Good News Ben as the complete work on his computer so it is not lost to techno gremlins. There will be a Chapter 5, eventually.
#13
Posted: Sun Jun 18, 2006 6:12 pm
by frigidmagi
Chapter 5 is up.
#14
Posted: Sun Jun 18, 2006 6:53 pm
by Comrade Tortoise
Just to let all you folks know, I did the math using slightly greater than mormon levels of population growth. Total population of Lastport is around 3 million people, many of them not of fighting age however. (LOTS of kids)
#15
Posted: Sun Jun 18, 2006 6:55 pm
by frigidmagi
Futher note (this will pop up in Chapter 6 anyways) the population of Firsthold, biggest city on Lastport is 300,000. Do not expect grand sweeping armies in this story.
#16
Posted: Sun Jul 23, 2006 2:21 pm
by LadyTevar
Once again, other than grammar problems, and places where it seems like words were left out of a sentence, this was a very great story.
And sometimes, even an 18yr old just needs a hug, and told he's doing fine.
#17
Posted: Mon Jul 24, 2006 1:06 am
by frigidmagi
... I may need a new Editor.
#18
Posted: Mon Nov 13, 2006 2:38 am
by frigidmagi
A Long Walk Home introduces Warren, a native of Scardale who just wants to get home quickly as possible. This story is a big change in tone and scale for me, you could call it an experiment if you like.
Anysways, drop a comment.
#19
Posted: Mon Nov 13, 2006 3:48 am
by Ace Pace
If they were back by now they weren't coming back at all.
Type, shouldn't it be "If they wern't back by now.."?
Otherwise, nice, humourous, I like.
#20
Posted: Mon Nov 13, 2006 6:49 am
by LadyTevar
I feel so sorry for Warren.
The battle was jerky, I had a hard time following it. The complaints about the names threw it off for me. Otherwise, it was a well-done hard-luck tale.
#21
Posted: Mon Nov 13, 2006 2:20 pm
by frigidmagi
Which battle? Can you expand a bit?
#22
Posted: Mon Nov 13, 2006 2:35 pm
by Comrade Tortoise
I liked it, and didnt find the fight to hard to follow.
And of course, we both know that Warren is going to make an appearance in a series of my fics once you finish.
#23
Posted: Wed Nov 15, 2006 11:04 pm
by The Village Idiot
I am really likeing the story, looking forward to seeing more.
#24
Posted: Thu Nov 16, 2006 3:49 pm
by Lia
I found "A Long Walk Home" quite throughly amusing.
Being a sucker for inner monologue, I liked that he was like "...ugh, baddie has a name THAT stupid?"

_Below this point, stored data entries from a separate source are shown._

(** C6, as the code has it.  Let [W >= 1] with the quotient [N / W] within
    the range of a double.  With [c = ceil(N / W)], every shard but the
    last holds exactly [c] jobs, the last holds between 1 and [c], there
    are at most [W] shards, and therefore the sizes differ by at most
    [c - 1] (not by at most 1). *)
Theorem split_urls_sizes urls (W : Z) :
  1 <= W ->
  in_double_range (len urls) W = true ->
  exists c shards,
    math_ceil_div (len urls) W = Ret c /\
    split_urls urls W = Ret shards /\
    (forall j, (S j < List.length shards)%nat -> len (nth j shards []) = c) /\
    (forall s, In s shards -> 1 <= len s <= c) /\
    (List.length shards <= Z.to_nat W)%nat /\
    max_size shards - min_size shards <= Z.max 0 (c - 1).
Proof.
  intros HW HR. apply in_double_range_underflows in HR.
  destruct (math_ceil_div_pos (len_nonneg urls) HW HR) as (c & Ec & Hc & Hcov & _).
  exists c.
  destruct urls as [|u urls'].
  - exists []. rewrite split_urls_empty by assumption.
    split; [exact Ec|]. split; [reflexivity|].
    split; [intros j Hj; cbn in Hj; lia|].
    split; [intros s []|].
    split; cbn; lia.
  - set (urls := u :: urls') in *.
    assert (Hpos : 1 <= len urls) by (unfold len, urls; cbn [List.length]; lia).
    assert (Hc1 : 1 <= c) by nia.
    destruct (split_loop_shape urls Hc1 (Z.to_nat W) (i:=0) [] ltac:(lia))
      as (rest & E & Hshape & _ & Hlen).
    exists rest.
    split; [exact Ec|]. unfold split_urls. rewrite Ec, E. cbn [app].
    split; [reflexivity|].
    split; [now apply full_but_last_nth|].
    split; [now apply full_but_last_bounds|].
    split; [exact Hlen|].
    apply sizes_spread. now apply full_but_last_bounds.
Qed.

(** C7, as the code has it.  A worker count of zero makes the division
    raise [ZeroDivisionError]; a negative one makes [range] empty, so the
    empty shard list is returned.  No configuration check is made. *)
Theorem split_urls_nonpositive urls (W : Z) :
  W <= 0 ->
  split_urls urls W = if W =? 0 then Raise ZeroDivisionError else Ret [].
Proof.
  intros HW. unfold split_urls, math_ceil_div.
  destruct (Z.eqb_spec W 0); [reflexivity|].
  destruct (Z.to_nat W) eqn:E; [|lia].
  now destruct (underflows (len urls) W).
Qed.

End PartitionerClaims.

(** The shards [split_urls_file] writes are the shards of [split_urls]. *)
Lemma split_files_loop_shards (urls : list string) (c : Z) (d : string) (k : nat) :
  forall i acc,
    map snd (split_files_loop urls c d k i acc) = split_loop urls c k i (map snd acc).
Proof.
  induction k as [|k IH]; intros i acc; cbn [split_files_loop split_loop]; [reflexivity|].
  destruct (i * c >=? len urls); [reflexivity|].
  rewrite IH, map_app. reflexivity.
Qed.

Lemma split_urls_file_concat (urls : list string) (W : Z) (d : string) :
  1 <= W ->
  underflows (len urls) W = false ->
  exists written,
    split_urls_file urls W d = Ret written /\
    split_urls urls W = Ret (map snd written) /\
    concat (map snd written) = urls.
Proof.
  intros HW HR.
  destruct (math_ceil_div_pos (len_nonneg urls) HW HR) as (c & Ec & Hc & Hcov & _).
  unfold split_urls_file, split_urls. rewrite Ec.
  eexists. split; [reflexivity|].
  rewrite split_files_loop_shards. cbn [map]. split; [reflexivity|].
  apply split_loop_concat; [exact Hc|lia| |].
  - rewrite Z.mul_0_l, Z.min_l by apply len_nonneg. reflexivity.
  - rewrite Z2Nat.id by lia. lia.
Qed.

Lemma split_urls_concat_witness :
  1 <= 2 /\
  in_double_range (len ["a"; "b"; "c"]) 2 = true /\
  exists shards, split_urls ["a"; "b"; "c"] 2 = Ret shards /\
                 concat shards = ["a"; "b"; "c"].
Proof.
  split; [lia|]. split; [reflexivity|].
  apply (split_urls_concat ["a"; "b"; "c"] (W:=2)); [lia|reflexivity].
Defined.
(** X10. Whatever happens to the page, every document it asks the store to
    create has a non-empty title and content, the author ['Murad Amin'] and
    a timestamp, and every update carries a non-empty title and content and
    no author or timestamp; no write ever carries an [id] field. *)
Theorem every_write_is_well_formed
    (g : Globals) (x : Session) (es : list Event) :
  Forall (λ e, wellFormedWrite e = true) (mount g).2 ∧
  Forall (λ e, wellFormedWrite e = true) (run g x es).2.
Proof.
  split.
  - unfold mount, initFirebase.
    destruct (__firebase_config g) as [[| |[]]|]; simpl;
      try by repeat constructor.
    destruct (truthy (__initial_auth_token g)); simpl; by repeat constructor.
  - revert x. induction es as [|e es IH]; intros x; [done|].
    simpl. pose proof (step_wellFormed g x e) as Hstep.
    destruct (step g x e) as [x' out]. specialize (IH x').
    destruct (run g x' es) as [x'' out']. simpl in *. by apply Forall_app.
Qed.

(** X11. A write that the store rejects only leaves a message in the log:
    the component state, with the draft, the edit in progress and the
    pending deletion, is untouched, and nothing else is called. *)
Theorem rejected_write_only_logs
    (g : Globals) (x : Session) (i : nat) (a : Await) (err : string) :
  inflight x !! i = Some a →
  a = await_addDoc ∨ a = await_updateDoc ∨ a = await_deleteDoc →
  ∃ msg,
    step g x (ev_settled i (rejected err))
    = (mkSession (ui x) (feed x) (authListener x) (delete i (inflight x)),
       [console_error msg]).
Proof.
  intros Ha Hwrite.
  rewrite step_enabled by (simpl; rewrite Ha; by apply bool_decide_eq_true_2).
  simpl. rewrite Ha.
  destruct Hwrite as [-> | [-> | ->]]; simpl;
    rewrite syncListener_same; by eexists.
Qed.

I could be evil and pick things apart, but that's not why I read people's stories online. It was amusing, interesting, and man, when he got hit by that fireball and kept fighting, it really got across an idea usually glossed over in Tabletopping...
Sure, you survived, but that's got to hurt.
I'm also amused at a story involving hot chicks where the dude is still like 'whatever. I'm going home.'
#25
Posted: Thu Nov 16, 2006 6:10 pm
by frigidmagi
In Warren's defense things at home really do require him to get back. Given the posititive feedback to the story I intend to do more and hopefully get more into it.